How do you expect it to work between a real parent and a real child? I think
it would fail miserably and annoy both sides. I'd suggest coming up with some
nasty parental tricks instead. Also adjust them after some time, because they
_do_ tend to stop working.

------
curvinator
There is an interesting parallel drawn by a famous theologian: sin is self
curved in on itself.

------
bilekas
>It’s clear to me now that it's not about what I know, but rather how I think
that's different on these days.

yup

------
dnprock
I think software ecosystems are currently infested by corporate interests. I
feel kinda funny for saying this. It sounds like some kinds of left-wing
politics. But software has become increasingly consolidated. There're 5-10
companies in the US that drive most of its development. They even picked up
the most popular open source projects. When you're part of an ecosystem, your
objective is to work the system. Making software has lower priority.

It's extremely hard to make money being an independent software developer.
There's a lot of noise and money in the market.
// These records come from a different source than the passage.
(** C36: [createByteArray] of a parcel another process may have filled: a length that
    is negative or more than what is left gives NULL; the next bytes are returned
    when they are there with their padding; a length that only fits without its
    padding crashes, for nothing looks at what [readInplace] returns. *)
Theorem createByteArray_checks_length s a p :
  let len := (readInt32 p).1 in let p1 := (readInt32 p).2 in
  memory_found -> parcel_is s a p -> a <> 0 -> dataSize p < 2 ^ 31 ->
  0 <= dataPosition p1 <= dataSize p1 ->
  android_os_Parcel_createByteArray a s =
  if (len <? 0) || (dataAvail p1 <? len) then Value None (with_parcel a p1 s)
  else if dataPosition p1 + pad4 len <=? dataSize p1 then
    Value (Some (ahead len p1)) (with_parcel a (pm_readInplace len p1).2 s)
  else Crash 0.
Proof.
  intros len p1 Hm Hp Ha Hsz Hpos. pose proof (pb_readInt32_range p) as Hlen. fold len in Hlen. rewrite (createByteArray_reads s a p Hp Ha) at 1. fold len p1.
  assert (dataSize p1 = dataSize p) as Es by (unfold dataSize, p1; by rewrite readInt32_bytes).
  rewrite i32_small by (unfold dataAvail; lia).
  destruct (Z.ltb_spec len 0) as [L|L]; [by rewrite (proj2 (Z.leb_gt 0 len) L)|].
  rewrite (proj2 (Z.leb_le 0 len) L). cbn [andb orb].
  destruct (Z.ltb_spec (dataAvail p1) len) as [A|A]; [by rewrite (proj2 (Z.leb_gt _ _) A)|].
  rewrite (proj2 (Z.leb_le _ _) A). pose proof (parcel_is_with s a p1) as Hp1.
  destruct (Z.leb_spec (dataPosition p1 + pad4 len) (dataSize p1)) as [F|F].
  - rewrite (read_array_run _ a p1 len Hm Hp1) by (done || lia). by rewrite with_parcel_twice.
  - apply (read_array_null _ a p1 len Hm Hp1); [|lia].
    destruct (Z.eq_dec len 0) as [Z0|]; [|lia]. rewrite Z0 in F. change (pad4 0) with 0 in F. lia.
Qed.
Lemma enforceInterface_safe pins s a name : safe pins s -> ptr s a ->
  runs (android_os_Parcel_enforceInterface E Sys garbage a name) s (fun _ s' => done_with pins s s').
Proof.
  intros S P. unfold android_os_Parcel_enforceInterface. pose proof (going_refl _ _ S) as G.
  pose proof (proj1 S) as I.
  destruct (Z.eqb_spec a 0) as [->|D]; cbn [negb]; [unfold incorrect_interface; psteps|].
  destruct P as [?|Ha]; [done|]. destruct name as [name|]; [|done]. pstep.
  eapply r_get_critical; [done|intros s1 G1 Es|unfold incorrect_interface; psteps].
  assert (inv pins (pw_jni s1)) as I1 by (by rewrite Es).
  destruct (get_policy_run E St Sys garbage _ _ I1) as [old Hold]. pstep. apply runs_jni.
  eapply runs_value; [exact Hold|]. cbv beta. rewrite set_same_jni. pstep. pstep. pstep. apply runs_jni.
  eapply runs_mono; [apply (enforce_law St a name pins (pw_jni s1) I1)|]; [by rewrite Es|].
  intros ok j [Ij Ej]. cbv beta. apply runs_bind. unfold ReleaseCritical. walk.
  set (s2 := set_pw_critical _ _).
  assert (keeps 0 [] pins s s2) as K2.
  { destruct G1 as [[[_ F1] C1 E1] _]. split; [split; [exact Ij|exact F1]|simpl; lia|].
    simpl. rewrite <- Es in *. done. }
  destruct ok.
  - apply runs_bind, runs_jni. destruct (get_policy_run E St Sys garbage _ _ Ij) as [new Hnew].
    eapply runs_value; [exact Hnew|]. cbv beta. unfold when, set_dalvik_blockguard_policy.
    case_match; [|by exists []; destruct K2].
    apply runs_jni, runs_bind. eapply runs_mono; [by apply (jcall_law St _ pins j)|].
    intros r j' [Ij' Ej']. walk. exists []. destruct K2 as [[_ F2] C2 E2].
    split; [split; [done|exact F2]|done|]. simpl. by eapply (ev_step (St := St) pins _ j).
  - unfold incorrect_interface. destruct K2 as [[I2 F2] C2 E2].
    destruct (inv_pending (St := St) pins (pw_jni s2) (Some (Throwable "java/lang/SecurityException"
      (Some "Binder invocation to an incorrect interface"%string))) I2) as [I3 E3].
    exists []. split; [by split|done|]. by eapply (ev_step (St := St)).
Qed.
(** A word is ended, quoted and added. *)
Lemma word_run U l s b m start A w x tl q (k : nat -> VM unit) : Cut U l s b m start ->
  m = A ++ w ++ x :: tl -> (start <= length A)%nat -> Forall (fun c => wordy c = true) w ->
  x = NUL \/ x = space ->
  let e := (length A + length w)%nat in
  exists s', (do! c := read_char b e in
              do! e := (if Ascii.eqb c " " then write_at b e [NUL] ;;; ret (S e) else ret e) in
              (match q with Some q => add (Lit q) | None => ret tt end) ;;;
              add (Buf b (length A)) ;;; k e) s = k (if Ascii.eqb x " " then S e else e) s' /\
  Cut U (l ++ (plain <$> quoted q (string_of w))) s' b (A ++ w ++ NUL :: tl) (S e).
Proof.
  intros C Em Hs Hw Hx e. destruct (word_at m A w tl x Em Hw) as (Hxe & Wr & Len & Tk & _ & Le & Str).
  fold e in Hxe, Wr, Tk, Le, Str. set (m' := A ++ w ++ NUL :: tl) in *.
  pose proof (c_mem _ _ _ _ _ _ C) as Hm. unfold bind at 1. rewrite (read_char_run s b m e x Hm Hxe).
  assert (exists s1, (if Ascii.eqb x " " then write_at b e [NUL] ;;; ret (S e) else ret e) s =
    Value (if Ascii.eqb x " " then S e else e) s1 /\ Cut U l s1 b m' (S e)) as (s1 & E1 & C1).
  { destruct Hx as [-> | ->]; simpl.
    - exists s. split; [done|]. rewrite <- Wr. replace (take e m ++ [NUL] ++ drop (e + 1) m) with m.
      + by apply (cut_later _ _ _ _ _ start); [done|unfold e; lia].
      + rewrite <- (take_drop e m) at 1. f_equal. rewrite (drop_S m NUL e Hxe), Nat.add_1_r. done.
    - unfold bind. rewrite (write_at_run s b e m [NUL] Hm Le). change (length [NUL]) with 1%nat.
      rewrite Wr. eexists. split; [done|]. apply (cut_later _ _ _ _ _ e); [|lia].
      apply (cut_write _ _ _ _ m); [|done|done]. by apply (cut_later _ _ _ _ _ start); [done|unfold e; lia]. }
  unfold bind at 1. rewrite E1. cbv beta iota.
  destruct (quote_run U l s1 b m' (S e) q C1) as (s2 & E2 & C2).
  destruct q as [q|]; unfold bind at 1; rewrite E2; cbv beta iota;
    (eexists; split; [done|]; pose proof (cut_word _ _ _ _ _ _ _ _ C2 Str) as C3;
     by rewrite <- app_assoc in C3).
Qed.

Lemma extra_opts_run b q : forall fuel U l s m start rest junk, Cut U l s b m start ->
  drop start m = rest ++ NUL :: junk -> Forall (fun c => c <> NUL) rest ->
  (length rest < fuel)%nat ->
  exists s', extra_opts fuel b q start s = Value tt s' /\ Inv B U (l ++ quoted_words q rest) s'.
Proof.
  induction fuel as [|fuel IH]; intros U l s m start rest junk C Hd Hr Hf; [lia|].
  pose proof (c_mem _ _ _ _ _ _ C) as Hm. pose proof (c_inv _ _ _ _ _ _ C) as I0.
  assert (forall i, drop start m !! i = m !! (start + i)%nat) as Hat by (intros; apply lookup_drop).
  destruct rest as [|c0 rest0] eqn:Er.
  { exists s. rewrite app_nil_r. split; [|done]. cbn [extra_opts]. unfold bind.
    rewrite (read_char_run s b m start NUL Hm); [done|]. by rewrite <- (Nat.add_0_r start), <- Hat, Hd. }
  rewrite <- Er in *. assert (m !! start = Some c0) as H0
    by (by rewrite <- (Nat.add_0_r start), <- Hat, Hd, Er).
  assert (c0 <> NUL) as D0 by (rewrite Er in Hr; by inversion Hr). clear Er rest0.
  destruct (leading_spaces rest) as (n & l1 & -> & Hl1). rewrite length_app, length_replicate in Hf.
  cbn [extra_opts]. unfold bind at 1. rewrite (read_char_run s b m start c0 Hm H0).
  destruct (Ascii.eqb_spec c0 NUL) as [?|_]; [done|]. rewrite <- app_assoc in Hd.
  destruct Hl1 as [->|(c & l1' & -> & Hc)].
  { exists s. rewrite app_nil_r in *. split.
    - unfold bind at 1. rewrite (skip_spaces_run s b m Hm n _ start NUL junk) by (done || lia).
      unfold bind at 1. rewrite (read_char_run s b m _ NUL Hm); [done|].
      rewrite <- Hat, Hd. rewrite lookup_app_r by (rewrite length_replicate; lia).
      by rewrite length_replicate, Nat.sub_diag.
    - unfold quoted_words. rewrite <- (app_nil_r (replicate n space)), words_spaces. simpl.
      by rewrite app_nil_r. }
  set (i := (start + n)%nat).
  assert (drop i m = c :: l1' ++ NUL :: junk) as Hdi.
  { unfold i. rewrite <- drop_drop, Hd, drop_app_length' by (by rewrite length_replicate). done. }
  apply Forall_app in Hr as [_ Hr]. inversion Hr as [|? ? Hcz Hr1]; subst.
  destruct (leading_word l1' Hr1) as (tok & r2 & -> & Ht & Hr2).
  assert (Forall (fun c => wordy c = true) (c :: tok)) as Hw.
  { constructor; [|done]. unfold wordy, space in *. apply andb_true_iff.
    split; apply negb_true_iff, Ascii.eqb_neq; done. }
  rewrite (quoted_words_cons q n c tok r2 Hc Hcz Ht Hr2).
  unfold bind at 1. rewrite (skip_spaces_run s b m Hm n _ start c ((tok ++ r2) ++ NUL :: junk)) by (done || lia).
  fold i. unfold bind at 1. rewrite (read_char_run s b m i c Hm).
  2: { pose proof (lookup_drop m i 0) as H. rewrite Hdi, Nat.add_0_r in H. by rewrite <- H. }
  destruct (Ascii.eqb_spec c NUL) as [?|_]; [done|].
  assert (m = take i m ++ (c :: tok) ++ (r2 ++ NUL :: junk)) as Em.
  { rewrite <- (take_drop i m) at 1. rewrite Hdi. simpl. by rewrite <- app_assoc. }
  assert (length (take i m) = i) as Li.
  { rewrite length_take, Nat.min_l; [done|]. apply Nat.lt_le_incl.
    assert (length (drop i m) <> 0%nat) as Hn by (by rewrite Hdi). rewrite length_drop in Hn. lia. }
  unfold bind at 1. destruct Hr2 as [->|[r3 ->]].
  - rewrite (find_end_run s b m Hm tok _ (i + 1) NUL junk).
    2: { rewrite <- drop_drop, Hdi. by rewrite app_nil_r. }
    2-4: first [done|simpl in Hf; rewrite length_app in Hf; lia].
    destruct (word_run U l s b m start (take i m) (c :: tok) NUL junk q
      (extra_opts fuel b q) C Em) as (s' & E & C'); [rewrite Li; unfold i; lia|done|by left|].
    rewrite Li in E, C'. replace (i + 1 + length tok)%nat with (i + length (c :: tok))%nat by (simpl; lia).
    rewrite E. exists s'. split; [|by rewrite app_nil_r; apply (c_inv _ _ _ _ _ _ C')].
    destruct fuel as [|fuel]; [simpl in Hf; lia|]. cbn [extra_opts]. unfold bind.
    erewrite (read_char_run s' b _ _ NUL (c_mem _ _ _ _ _ _ C')); [done|].
    change (Ascii.eqb NUL " ") with false. cbv iota. rewrite lookup_app_r by lia. rewrite Li. rewrite lookup_app_r by lia.
    by replace (_ - _ - _)%nat with 0%nat by (simpl; lia).
  - rewrite (find_end_run s b m Hm tok _ (i + 1) space (r3 ++ NUL :: junk)).
    2: { rewrite <- drop_drop, Hdi. by rewrite <- app_assoc. }
    2-4: first [done|simpl in Hf; rewrite length_app in Hf; lia].
    destruct (word_run U l s b m start (take i m) (c :: tok) space (r3 ++ NUL :: junk) q
      (extra_opts fuel b q) C Em) as (s' & E & C'); [rewrite Li; unfold i; lia|done|by right|].
    rewrite Li in E, C'. replace (i + 1 + length tok)%nat with (i + length (c :: tok))%nat by (simpl; lia).
    rewrite E. simpl (if Ascii.eqb space " " then _ else _).
    destruct (IH U _ s' _ _ r3 junk C') as (s2 & E2 & I2).
    + pose proof (word_at _ (take i m) (c :: tok) (r3 ++ NUL :: junk) space Em Hw) as W.
      simpl in W. rewrite Li in W. by destruct W as (_ & _ & _ & _ & W & _).
    + by apply Forall_app in Hr1 as [_ [_ Hr1]%Forall_cons].
    + simpl in Hf. rewrite length_app in Hf. simpl in Hf. lia.
    + exists s2. split; [done|]. by rewrite <- app_assoc in I2.
Qed.

End Loop.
It's hard to compete with
marketing from big companies. You have to work for a corporation or a startup
with funding. You have to be part of an ecosystem. When you are accepted to a
program like YC, you win an entry to an ecosystem.

Can you be a software artisan nowadays? Can a small team develop and sell
software without having an ecosystem behind it? I've seen some examples of
this, like Ruby on Rails, 37signals. But they are rare exceptions.

I'm currently working on an open source project. Let's see how long I can be
independent for. Check out my project :)

[https://github.com/vidalab/vida](https://github.com/vidalab/vida)

------
carapace
It might seem like a tangent by I would recommend studying (self-)hypnosis.

------
beardedetim
Glad to see Jose writing again! Great post as always from them.